:: Records to use ::

Inductive silent_outcome : Learning → bool → Prop :=
| so_pinned : is_Some (pins (prune_pins l now) !! key) → silent_outcome (prune_pins l now) false
| so_burst :
    pins (prune_pins l now) !! key = None →
    (SILENT_BURST_HOSTS ≤ size (silent_hosts sr_noted))%nat →
    silent_outcome (silent_burst sr_noted now) false
| so_suppressed :
    pins (prune_pins l now) !! key = None →
    suppression_holds (silent_suppressed_until l) now SILENT_SUPPRESS_SECS = true →
    silent_outcome sr_noted false
| so_held_back counts :
    sr_open → sr_trusted = true → FloodCounts_is_flood counts = false →
    silent_outcome (log_held_back sr_guarded key counts now).1 false
| so_flood counts :
    sr_open → sr_trusted = true →
    (fc_refusals counts, fc_seconds counts) =
      PerSecond_count (default [] (silent_flood sr_counted !! key)) now →
    FloodCounts_is_flood counts = true →
    silent_outcome (learn_silent sr_guarded key now) true
| so_again :
    sr_open → sr_trusted = false → now ∈ sr_seconds →
    silent_outcome (set_silent_pending (<[key := sr_seconds]> sr_pending) sr_counted) false
| so_wait :
    sr_open → sr_trusted = false → now ∉ sr_seconds →
    (length (sr_seconds ++ [now]) < SILENT_REFUSALS)%nat →
    silent_outcome (set_silent_pending (<[key := sr_seconds ++ [now]]> sr_pending) sr_counted) false
| so_learned :
    sr_open → sr_trusted = false → now ∉ sr_seconds →
    (SILENT_REFUSALS ≤ length (sr_seconds ++ [now]))%nat →
    silent_outcome
      (learn_silent (set_silent_pending (<[key := sr_seconds ++ [now]]> sr_pending) sr_counted)
         key now) true.
End SilentOutcome.

(** * Lemmas *)

Section Trace.
Context `{HashOrder}.

Lemma run_app l a b : run l (a ++ b) = run (run l a) b.
Proof. apply foldl_app. Qed.

Lemma reachable_run l0 ops : initial l0 → reachable (run l0 ops).
Proof.
  intros Hi. exists l0. split; [done|]. clear Hi. revert l0.
  induction ops as [|o ops IH]; intros l0; [constructor|].
  eapply rtc_l; [apply step_op|apply IH].
Qed.

Lemma rtc_step_run l0 l : rtc step l0 l → ∃ ops, l = run l0 ops.
Proof.
  induction 1 as [l|l1 l2 l3 Hs _ [ops ->]]; [by exists []|].
  destruct Hs as [l1 o]. by exists (o :: ops).
Qed.

(** ** The bound *)

Lemma fits_empty {V} : fits (∅ : gmap bytes V).
Proof. unfold fits. rewrite map_size_empty. unfold MAX_RECENT_REJECTIONS. lia. Qed.

Lemma fits_sub {V} (m1 m2 : gmap bytes V) : m1 ⊆ m2 → fits m2 → fits m1.
Proof. unfold fits. intros ?%size_subseteq. lia. Qed.

Lemma fits_delete {V} (k : bytes) (m : gmap bytes V) : fits m → fits (delete k m).
Proof. apply fits_sub, delete_subseteq. Qed.

Lemma fits_guarded {V} (fresh : V → bool) (last : V → Z) (k : bytes) (v : V) (m : gmap bytes V) :
  fits m → fits (<[k := v]> (if bool_decide (is_Some (m !! k)) then m else make_room fresh last m)).
Proof. apply guarded_insert_size. Qed.

Lemma fits_room {V} (fresh : V → bool) (last : V → Z) (k : bytes) (v : V) (m : gmap bytes V) :
  fits m → fits (<[k := v]> (make_room fresh last m)).
Proof. intros. by apply insert_room_size, make_room_size. Qed.

Create HintDb fits.
#[local] Hint Resolve fits_empty fits_delete fits_guarded fits_room : fits.
#[local] Hint Extern 1 (fits (retain _ _)) =>
  eapply fits_sub; [apply retain_subseteq|] : fits.

(** Taking pins back changes the pins only. *)
Ltac frame_take_back :=
  repeat match goal with
  | |- context [take_back_all ?es ?l] => destruct (take_back_all_frame es l) as [? ->]; simpl
  end.
Ltac bounded :=
  frame_take_back; unfold learning_bounded in *; destruct_and?; simpl; split_and!;
  eauto with fits.

Lemma record_client_rejection_bounded l h k now :
  learning_bounded l → learning_bounded (record_client_rejection l h k now).1.
Proof.
  intros Hb. unfold record_client_rejection.
  repeat case_match; try done; rewrite ?make_room_recent_eq; bounded.
Qed.

Lemma learn_upstream_untrusted_bounded l h now :
  learning_bounded l → learning_bounded (learn_upstream_untrusted l h now).1.
Proof.
  intros Hb. unfold learn_upstream_untrusted, upstream_suppressed.
  repeat case_match; simplify_eq/=; try done; bounded.
Qed.

Lemma silent_burst_bounded l now : learning_bounded l → learning_bounded (silent_burst l now).
Proof.
  intros Hb. unfold silent_burst, silent_suppressed. rewrite silent_burst_loop_eq.
  case_match; simpl; bounded.
Qed.

Lemma note_silent_host_bounded l h now :
  learning_bounded l → learning_bounded (note_silent_host l h now).1.
Proof. intros Hb. unfold note_silent_host. bounded. Qed.

Lemma count_for_flood_bounded l h now :
  learning_bounded l → learning_bounded (count_for_flood l h now).1.
Proof. intros Hb. unfold count_for_flood. bounded. Qed.

Lemma log_held_back_bounded l h c now :
  learning_bounded l → learning_bounded (log_held_back l h c now).1.
Proof.
  intros Hb. unfold log_held_back. case_match; [done|].
  destruct (held_back_logged l !! h) as [at_|] eqn:E.
  - case_match; [done|]. unfold learning_bounded in *. destruct_and?. simpl. split_and!; try done.
    eapply insert_present_size; eauto.
  - bounded.
Qed.

Lemma learn_silent_bounded l h now : learning_bounded l → learning_bounded (learn_silent l h now).
Proof. intros Hb. unfold learn_silent. bounded. Qed.

(** The function takes one of these branches. *)
Lemma record_silent_refusal_outcome l h now : lookup_key h ≠ [] →
  silent_outcome l (lookup_key h) now (record_silent_refusal l h now).1
    (record_silent_refusal l h now).2.
Proof.
  intros Hne. unfold record_silent_refusal. rewrite bool_decide_eq_false_2 by done.
  set (key := lookup_key h).
  destruct (pins (prune_pins l now) !! key) eqn:Hp;
    [by rewrite bool_decide_eq_true_2 by eauto; apply so_pinned; rewrite Hp; eauto|].
  rewrite bool_decide_eq_false_2 by (by intros []).
  assert (note_silent_host (prune_pins l now) key now =
    (sr_noted l key now, size (silent_hosts (sr_noted l key now)))) as -> by done.
  cbv iota beta.
  match goal with |- context [Nat.leb SILENT_BURST_HOSTS ?n] =>
    destruct (Nat.leb SILENT_BURST_HOSTS n) eqn:Hb end;
    [apply Nat.leb_le in Hb; by apply so_burst|apply Nat.leb_gt in Hb].
  unfold silent_suppressed.
  change (silent_suppressed_until (sr_noted l key now)) with (silent_suppressed_until l).
  destruct (suppression_holds (silent_suppressed_until l) now SILENT_SUPPRESS_SECS) eqn:Hs;
    [by apply so_suppressed|].
  assert (sr_open l key now) as Ho by done.
  assert (count_for_flood (set_silent_suppressed_until None (sr_noted l key now)) key now =
    (sr_counted l key now,
     PerSecond_count (default [] (silent_flood (sr_counted l key now) !! key)) now)) as ->.
  { unfold sr_counted, count_for_flood. simpl. by rewrite lookup_insert_eq. }
  destruct (PerSecond_count _ now) as [refusals seconds] eqn:Hc.
  cbv iota beta. change (match trusted (sr_counted l key now) !! key with
    | Some t => within (trusted_last t) now REJECTION_WINDOW_SECS | None => false end)
    with (sr_trusted l key now).
  destruct (sr_trusted l key now) eqn:Hg.
  - change (set_silent_pending (delete key (silent_pending (sr_counted l key now)))
      (sr_counted l key now)) with (sr_guarded l key now).
    set (counts := {| fc_refusals := refusals; fc_seconds := seconds;
      fc_handshakes := recent_handshakes (sr_guarded l key now) key now |}).
    destruct (FloodCounts_is_flood counts) eqn:Hf; simpl;
      [by eapply so_flood with counts|by apply so_held_back].
  - fold (sr_pending l key now). fold (sr_seconds l key now).
    case_bool_decide as Hin; [by apply so_again|].
    match goal with |- context [Nat.ltb ?n SILENT_REFUSALS] =>
      destruct (Nat.ltb_spec n SILENT_REFUSALS) end; [by apply so_wait|by apply so_learned].
Qed.

Lemma sr_noted_bounded l key now : learning_bounded l → learning_bounded (sr_noted l key now).
Proof. intros Hb. by apply note_silent_host_bounded. Qed.

Lemma sr_counted_bounded l key now : learning_bounded l → learning_bounded (sr_counted l key now).
Proof. intros Hb. by apply count_for_flood_bounded, (sr_noted_bounded l). Qed.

:::

**What you have to do**. Set down, exactly as they stand above, the lines starting with the line with "destruct (sr_trusted l key now) eqn:Hg." and going on through the line with "[by eapply so_flood", and no others.

**Task result**.
  destruct (sr_trusted l key now) eqn:Hg.
  - change (set_silent_pending (delete key (silent_pending (sr_counted l key now)))
      (sr_counted l key now)) with (sr_guarded l key now).
    set (counts := {| fc_refusals := refusals; fc_seconds := seconds;
      fc_handshakes := recent_handshakes (sr_guarded l key now) key now |}).
    destruct (FloodCounts_is_flood counts) eqn:Hf; simpl;
      [by eapply so_flood with counts|by apply so_held_back].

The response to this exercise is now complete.